The rewards can be lucrative: a critical bug in Android pays $2,000 and adding functional exploits can add tens of thousands of dollars extra, while Microsoft pays $100,000 for bypasses to security protections and has paid out over $500,000 in rewards to date. Bug discovery often leads to speaking invitations and seriously boosts a researcher’s reputation. Apple is a noteworthy exception among vendors for not offering bounties. 

Bounty programs aim to reduce the likelihood of a vulnerability being exploited maliciously; every legitimate disclosure reduces the opportunity for bad guys to find and abuse them. Program administrators argue that rewarding researchers means they are less likely to sell to the black market. Google even set up ‘Project Zero’, a team of expert researchers charged with discovering and disclosing high-impact vulnerabilities - even those in Google products!

Critics counter that bounty programs are nothing more than crowdsourced security that provides a cheap alternative to thorough pre-release testing rather than complementing SSDLC processes. They add that these programs do little to stop malicious hackers finding and exploiting vulnerabilities for gain.

Gauging the effectiveness of programs is difficult given the secrecy surrounding the disclosure and fixing process. However, HackerOne, a company that helps organizations manage bug bounty programs claims over 17,000 bugs were fixed and almost $6M paid out to 2,200 hackers by their customers alone. Professional researchers find many bugs during the course of their work and very few ‘hobbyist’ researchers make substantial sums of money. Besides, personal gain is not always the motivation for taking part.

Individuals can be motivated to do something by internal (‘intrinsic’) factors such as enjoyment and challenge, or external (‘extrinsic’) factors such as reward. Many researchers hunt bugs simply for the challenge and the desire to make software more secure. While a reward may be appealing in the short term, psychologists discovered intrinsic motivation could be diminished if rewards and recognition are introduced. Being paid to do something you love can affect your motivation for doing it, and unintentionally reduce the effort invested over time.

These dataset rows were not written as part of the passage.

(* ===== verification/Subagents.v ===== *)
(** * Agents that ask other agents

    The [agent] tool of [agent/pipeline/agent_tool.rs], the pools of live agents
    of [agent/session_agent_pool.rs], the loop of a subagent
    ([agent/pipeline/subagent_runner.rs]), its deny list and the calls a script
    makes ([gateway/handlers/sandbox.rs]).

    The pools are shared: [step] is what one party (an ask, a live agent, the
    cleanup, a REST handler) does while it holds a lock, and a run is any list of
    such steps.  Times are milliseconds. *)
From S2P Require Import Prelude Messages Json LlmErrors ToolLoop Dispatch Thinking LlmRetry Parallel.
Lemma says_observe b now evs c w : says evs (face (observe_cancel b now c, w)) ↔ says evs (face (c, w)).
Proof. unfold observe_cancel. by destruct (c_deadline c), b. Qed.
Lemma sound_over y outer cw f : sound y → (∀ x, told (registry (y_world y)) x → told (registry cw.2) x) → outer = y_outer y →
  (∀ y, y_offered (f y) = y_offered y ∧ total (f y) = total y ∧ y_done (f y) = y_done y ∧ y_task (f y) = y_task y ∧
     face (y_conv (f y), y_world (f y)) = face (y_conv y, y_world y)) →
  sound (f (on_converter outer Over cw y)).
Proof.
  intros [E1 E2 [op E3]] Ht -> Hf. destruct (Hf (on_converter (y_outer y) Over cw y)) as (F1 & F2 & F3 & F4 & F5).
  eapply sound_same; [exact F1|exact F2|exact F3|exact F4|exact F5|]. constructor; [exact E1|done|]. exists op. by apply Ht.
Qed.
Lemma sound_convert io y : sound y → sound (convert_step io y).
Proof.
  intros Hs. pose proof Hs as [E1 E2 E3]. unfold convert_step. destruct (y_task y) eqn:Hk; [| |done].
  - constructor; [exact E1| |exact E3]. intros _. apply says_observe. by apply E2.
  - destruct (y_outer y) as [|ev rest] eqn:Ho; cbn [poll_event_with_cancel_grace].
    + destruct (negb (y_coalescing y)).
      { apply (sound_over y _ _ (λ y, y)); [done|intros x; apply told_leave|done|done]. }
      destruct (c_deadline (y_conv y)) as [dl|]; [|done]. destruct (dl <=? io_now io)%Z; [|done].
      apply (sound_over y _ _ abort_engine); [done| |done|done]. intros x Hx. apply told_leave. unfold interrupt. cbn [fst snd].
      destruct (c_session_uuid (y_conv y)); [|done]. by destruct (negb _).
    + assert (total y = (y_done y ++ [ev]) ++ rest ++ flush (y_pending y) ++ ch_queue (y_raw y)) as Htot
        by (unfold total, waiting; rewrite Ho; by rewrite <- !app_assoc).
      destruct E1 as [[_ He]|(Hof & Hne & Hone)]; [rewrite Htot in He; by apply app_nil in He as [[_ ?]%app_nil _]|].
      rewrite Htot in Hone. pose proof (says_convert io ev _ _ _ (E2 ltac:(done)) (one_session_prefix _ _ Hone)) as Hc.
      destruct (convert io ev (y_conv y, y_world y)) as [[c w] more]. cbn [fst snd] in *.
      assert (∀ k c', total (took ev (on_converter rest k (c', w) y)) = (y_done y ++ [ev]) ++ rest ++ flush (y_pending y) ++ ch_queue (y_raw y)) as Ht by done.
      pose proof (sy_told _ _ Hc) as Htold. cbn in Htold.
      destruct more; constructor; rewrite ?Ht; cbn [took on_converter y_offered y_task y_conv y_world y_done fst snd];
        try (right; split; [exact Hof|]; split; [by intros [[_ ?]%app_nil _]%app_nil|exact Hone]); try (by eexists); try done.
      intros _. by apply says_observe.
Qed.
Lemma offered_step a y : ∃ new, y_offered (step a y) = y_offered y ++ new.
Proof.
  destruct a; cbn [step]; try (exists []; by rewrite app_nil_r).
  - unfold offer. destruct (y_ended y); [exists []; by rewrite app_nil_r|]. destruct (send_async _ _) as [[c e]|]; [by eexists|exists []; by rewrite app_nil_r].
  - exists []. rewrite app_nil_r. unfold receive. destruct (negb _); [done|]. destruct (ch_queue _); [by destruct (y_ended y)|]. by destruct (coalesce _ _).
  - exists []. rewrite app_nil_r. unfold tick. by destruct (negb _).
  - exists []. rewrite app_nil_r. unfold convert_step. destruct (y_task y); try done.
    destruct (poll_event_with_cancel_grace _ _ _ _) as [[ev rest| |]|]; try done. by destruct (convert _ _ _) as [cw [|]].
Qed.
Lemma sound_step a y : flow y → sound y → one_session (y_offered (step a y)) → sound (step a y).
Proof.
  intros Hf Hs Ho. destruct a as [ev| | | |io| |k now|f]; cbn [step] in *.
  - by apply sound_offer.
  - by eapply sound_same; [..|exact Hs].
  - by apply sound_receive.
  - unfold tick. destruct (negb _); [done|]. eapply sound_same; [..|exact Hs]; try done. unfold total, waiting. cbn. by rewrite <- !app_assoc.
  - by apply sound_convert.
  - by eapply sound_same; [..|exact Hs].
  - destruct Hs as [E1 E2 [op E3]]. constructor; [exact E1| |exists op; by apply told_finished].
    intros Hk. destruct (E2 Hk) as [F1 F2 F3 F4 F5 F6 F7]. constructor; try done. by apply told_finished.
  - by eapply sound_same; [..|exact Hs].
Qed.
Lemma run_keeps acts y :
  flow y → sound y → one_session (y_offered (run acts y)) → flow (run acts y) ∧ sound (run acts y).
Proof.
  unfold run. intros Hf Hs. revert y Hf Hs. induction acts as [|a acts IH]; intros y Hf Hs Ho; [done|]. cbn [foldl] in *.
  apply IH; [by apply flow_step| |done]. apply sound_step; [done..|]. clear -Ho. revert Ho. generalize (step a y). induction acts as [|b acts IH]; [done|].
  intros z Ho. specialize (IH (step b z) Ho). destruct (offered_step b z) as [new Hn]. rewrite Hn in IH. by eapply one_session_prefix.
Qed.
End since.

Do bounty programs stop researchers selling to the black market? It is unlikely. Researchers motivated by rewards are either willing to sell on the black market or have morals preventing them from doing so. Bounty programs are ideal for those looking to profit from their skills without over-stepping moral (and legal) boundaries. The rewards, albeit with risks attached, of selling to the black market far outweigh the money that can be earned from bug bounties.

The fact that vulnerabilities in code persist suggests organizations still have much to learn about SSDLC. Eliminating bugs prior to release is the most effective way to safeguard user security and avoids the reputational damage vendors face from insecure software.

It is far too simplistic for companies to set up bounty programs and expect that a few thousand dollars will be enough to motivate highly skilled individuals to dedicate their time to research. Starting a bug bounty program demonstrates a commitment to improving security and is the first step towards engaging a community, which is where the true value often lies for organizations. Engagement allows the best researchers to be identified and either recruited or tasked to carry out bespoke security consultancy. This is cheaper and far more effective than hiring head-hunters to find talent.

Any effort to legitimize, recognize, and where appropriate, reward vulnerability research should be applauded for the positive and largely unseen benefit it has for all internet users. However, despite the growing number of bounty programs there has been no noticeable decline in the number of exploits in circulation, suggesting black hats are still successfully finding and exploiting vulnerabilities. Hopefully this isn’t indicative of cost-cutting by vendors seeking to crowdsource security instead of bake it into the product from the start.